*Work request*
Below this line is a set of entries; quote exactly the lines from the line that contains "- now apply compliance_loop_length." to the line that contains "the prompt assembly", both lines included.

+ + +

(** A file that parses gives one exchange record per exchange entry of the
    document and one impact record per impact entry, in document order,
    each the reading of its entry, so a stored file has exactly as many
    [Exchanges], [LCIA_Results] and [Compliances] rows as the document has
    entries.  No entry is dropped: a single entry that cannot be read makes
    the whole file fail. *)
Theorem one_record_per_entry (data : pyval) (tr : translations) (nf : list string) :
  (forall it nf',
      parse_json data tr nf = (Ok it, nf') ->
      exists exs lcs cps,
        exchanges_of data = Ok exs /\ lcia_entries data = Ok lcs
        /\ compliance_entries data = Ok cps
        /\ Forall2 (fun ex e => exchange_of ex = Ok e) exs (exchanges it)
        /\ Forall2 (fun lc l => lcia_of lc = Ok l) lcs (lcia_results it)
        /\ item_rows it Exchanges = List.length exs
        /\ item_rows it LCIA_Results = List.length lcs
        /\ item_rows it Compliances = List.length cps)
  /\ (forall exs ex,
         exchanges_of data = Ok exs -> In ex exs ->
         is_ok (exchange_of ex) = false ->
         is_ok (fst (parse_json data tr nf)) = false)
  /\ (forall lcs lc,
         lcia_entries data = Ok lcs -> In lc lcs ->
         is_ok (lcia_of lc) = false ->
         is_ok (fst (parse_json data tr nf)) = false).
Proof.
  assert (Hparsed : forall it nf',
             parse_json data tr nf = (Ok it, nf') ->
             exists exs lcs cps,
               exchanges_of data = Ok exs /\ lcia_entries data = Ok lcs
               /\ compliance_entries data = Ok cps
               /\ Forall2 (fun ex e => exchange_of ex = Ok e) exs (exchanges it)
               /\ Forall2 (fun lc l => lcia_of lc = Ok l) lcs (lcia_results it)
               /\ List.length (compliances it) = List.length cps).
  { intros it nf'. unfold parse_json.
    destruct (parse_fields data) as [it0|] eqn:Ef; [|discriminate].
    destruct (category_loop _ _ tr no_categories nf) as [[st|] nf1]; [|discriminate].
    intros [= <- _]. cbn [with_categories exchanges lcia_results compliances].
    destruct (parse_fields_entries _ _ Ef) as (exs & lcs & cps & H1 & H2 & H3 & H4 & H5 & H6).
    exists exs, lcs, cps. repeat split; auto.
    - now apply exchange_loop_each.
    - now apply lcia_loop_each.
    - now apply compliance_loop_length. }
  split; [|split].
  - intros it nf' Hp.
    destruct (Hparsed it nf' Hp) as (exs & lcs & cps & H1 & H2 & H3 & H4 & H5 & H6).
    exists exs, lcs, cps. repeat split; auto; cbn [item_rows].
    + symmetry. exact (Forall2_length H4).
    + symmetry. exact (Forall2_length H5).
  - intros exs ex Hexs Hin Hbad.
    destruct (parse_json data tr nf) as [[it|e] nf'] eqn:Hp; [|reflexivity].
    exfalso.
    destruct (Hparsed it nf' eq_refl) as (exs' & lcs & cps & H1 & _ & _ & H4 & _).
    rewrite Hexs in H1. injection H1 as <-.
    clear - H4 Hin Hbad. induction H4 as [|x e l r Hx _ IH]; [contradiction|].
    destruct Hin as [<-|Hin]; [|auto]. now rewrite Hx in Hbad.
  - intros lcs lc Hlcs Hin Hbad.
    destruct (parse_json data tr nf) as [[it|e] nf'] eqn:Hp; [|reflexivity].
    exfalso.
    destruct (Hparsed it nf' eq_refl) as (exs & lcs' & cps & _ & H2 & _ & _ & H5 & _).
    rewrite Hlcs in H2. injection H2 as <-.
    clear - H5 Hin Hbad. induction H5 as [|x e l r Hx _ IH]; [contradiction|].
    destruct Hin as [<-|Hin]; [|auto]. now rewrite Hx in Hbad.
Qed.
(** * Studio-Photo: request orchestration of [services/geminiService.ts]

    A shallow embedding of the serial request queue, the retry policy,
    the prompt assembly of the six operations and their response
    handling, together with the properties the design document states
    about them.

    Conventions of the embedding.
    - A JavaScript string is a [string]; every character stands for one
      code unit below 256.
    - A thrown value is a [thrown]; a function that can throw returns a
      [result].
    - Values handed back by [JSON.parse] are [jsval]s; the parser itself
      belongs to the runtime and is a parameter of the functions that
      call it.
    - Integer-valued numbers (slider positions, attempt counters,
      milliseconds) are [Z] or [nat]; the exposure value, on which
      [toFixed] is called, is the exact rational value of the double. *)

From Stdlib Require Import String Ascii List Bool Arith ZArith QArith Qround Lia.
From Stdlib Require Import DecimalString Lqa.
Import ListNotations.

Set Implicit Arguments.
Set Warnings "-register-all".

(* ===================================================================== *)
(** ** JavaScript strings and values *)
(* ===================================================================== *)

Module Js.

Local Open Scope string_scope.

(** The double quote and the line feed, which the source writes inside
    its template literals. *)
Definition dq : string := String "034"%char EmptyString.
Definition nl : string := String "010"%char EmptyString.

(** [String.prototype.includes]. *)
Fixpoint includes (s sub : string) : bool :=
  if String.prefix sub s then true
  else match s with
       | EmptyString => false
       | String _ s' => includes s' sub
       end.

(** [Array.prototype.join]. *)
Fixpoint join (sep : string) (l : list string) : string :=
  match l with
  | [] => ""
  | [x] => x
  | x :: rest => x ++ sep ++ join sep rest
  end.

(** Truthiness of a string: non-empty. *)
Definition nonEmpty (s : string) : bool :=
  match s with EmptyString => false | _ => true end.

(** [`${n}`] for an integer-valued number. *)
Definition showZ (n : Z) : string := NilZero.string_of_int (Z.to_int n).

(** [String.prototype.toLowerCase] on the ASCII letters. *)
Definition lowerChar (c : ascii) : ascii :=
  let n := nat_of_ascii c in
  if andb (65 <=? n)%nat (n <=? 90)%nat then ascii_of_nat (n + 32) else c.

Fixpoint toLowerCase (s : string) : string :=
  match s with
  | EmptyString => EmptyString
  | String c s' => String (lowerChar c) (toLowerCase s')
  end.

(** Values produced by [JSON.parse]. An object is the list of its own
    properties; an array has its elements and, once one is assigned,
    named properties of its own. A number is the exact value of the
    double. *)
Inductive jsval : Type :=
| JNull
| JBool (b : bool)
| JNum (q : Q)
| JStr (s : string)
| JArr (elems : list jsval) (named : list (string * jsval))
| JObj (props : list (string * jsval)).

Fixpoint assoc (k : string) (props : list (string * jsval)) : option jsval :=
  match props with
  | [] => None
  | (k', v) :: rest => if String.eqb k k' then Some v else assoc k rest
  end.

(** [v.k] for a property name [k] that is neither an index nor built in
    and a value [v] other than [null]; [None] is [undefined]. *)
Definition getProp (v : jsval) (k : string) : option jsval :=
  match v with
  | JObj props => assoc k props
  | JArr _ named => assoc k named
  | _ => None
  end.

(** [o.k = x] on an object: replaces the property or adds it. *)
Fixpoint setAssoc (k : string) (x : jsval) (props : list (string * jsval))
  : list (string * jsval) :=
  match props with
  | [] => [(k, x)]
  | (k', v) :: rest =>
      if String.eqb k k' then (k', x) :: rest else (k', v) :: setAssoc k x rest
  end.

Definition truthy (v : jsval) : bool :=
  match v with
  | JNull => false
  | JBool b => b
  | JNum q => negb (Qeq_bool q 0)
  | JStr s => nonEmpty s
  | JArr _ _ | JObj _ => true
  end.

(** Thrown values: an [Error] with its message, or any other value, of
    which only [String(e)] is ever used. *)
Inductive thrown : Type :=
| ErrorObj (message : string)
| ThrownValue (asString : string).

(** [e instanceof Error ? e.message : String(e)]. *)
Definition messageOf (e : thrown) : string :=
  match e with
  | ErrorObj m => m
  | ThrownValue str => str
  end.

Inductive result (A : Type) : Type :=
| Ok (a : A)
| Throw (e : thrown).
Arguments Ok {A} a.
Arguments Throw {A} e.

End Js.

(* ===================================================================== *)
(** ** Retry policy: [withRetry] *)
(* ===================================================================== *)

Module Retry.
Import Js.
Local Open Scope string_scope.

(** In the code units modelled here the line terminators, which the dot
    of a regular expression does not match, are the line feed and the
    carriage return. *)
Definition isLineTerminator (c : ascii) : bool :=
  orb (Ascii.eqb c "010"%char) (Ascii.eqb c "013"%char).

(** The longest prefix of [s] that stays on one line and ends with a
    closing brace: what [.*}] matches at the start of [s]. *)
Fixpoint greedyToBrace (s : string) : option string :=
  match s with
  | EmptyString => None
  | String c rest =>
      if isLineTerminator c then None
      else match greedyToBrace rest with
           | Some t => Some (String c t)
           | None => if Ascii.eqb c "}"%char then Some "}" else None
           end
  end.

(** [message.match(/{.*}/)]: the match at the leftmost opening brace
    that has one, or [None] for [null]. *)
Fixpoint matchBraces (s : string) : option string :=
  match s with
  | EmptyString => None
  | String c rest =>
      if Ascii.eqb c "{"%char then
        match greedyToBrace rest with
        | Some t => Some (String c t)
        | None => matchBraces rest
        end
      else matchBraces rest
  end.

Definition isNum429 (v : option jsval) : bool :=
  match v with
  | Some (JNum q) => Qeq_bool q 429
  | _ => false
  end.

Definition isStrResourceExhausted (v : option jsval) : bool :=
  match v with
  | Some (JStr s) => String.eqb s "RESOURCE_EXHAUSTED"
  | _ => false
  end.

Section WithRuntime.

(** [JSON.parse], which returns a value or throws. *)
Variable JSON_parse : string -> result jsval.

+ + +

*Solution for this exercise*
    - now apply compliance_loop_length. }
  split; [|split].
  - intros it nf' Hp.
    destruct (Hparsed it nf' Hp) as (exs & lcs & cps & H1 & H2 & H3 & H4 & H5 & H6).
    exists exs, lcs, cps. repeat split; auto; cbn [item_rows].
    + symmetry. exact (Forall2_length H4).
    + symmetry. exact (Forall2_length H5).
  - intros exs ex Hexs Hin Hbad.
    destruct (parse_json data tr nf) as [[it|e] nf'] eqn:Hp; [|reflexivity].
    exfalso.
    destruct (Hparsed it nf' eq_refl) as (exs' & lcs & cps & H1 & _ & _ & H4 & _).
    rewrite Hexs in H1. injection H1 as <-.
    clear - H4 Hin Hbad. induction H4 as [|x e l r Hx _ IH]; [contradiction|].
    destruct Hin as [<-|Hin]; [|auto]. now rewrite Hx in Hbad.
  - intros lcs lc Hlcs Hin Hbad.
    destruct (parse_json data tr nf) as [[it|e] nf'] eqn:Hp; [|reflexivity].
    exfalso.
    destruct (Hparsed it nf' eq_refl) as (exs & lcs' & cps & _ & H2 & _ & _ & H5 & _).
    rewrite Hlcs in H2. injection H2 as <-.
    clear - H5 Hin Hbad. induction H5 as [|x e l r Hx _ IH]; [contradiction|].
    destruct Hin as [<-|Hin]; [|auto]. now rewrite Hx in Hbad.
Qed.
(** * Studio-Photo: request orchestration of [services/geminiService.ts]

    A shallow embedding of the serial request queue, the retry policy,
    the prompt assembly of the six operations and their response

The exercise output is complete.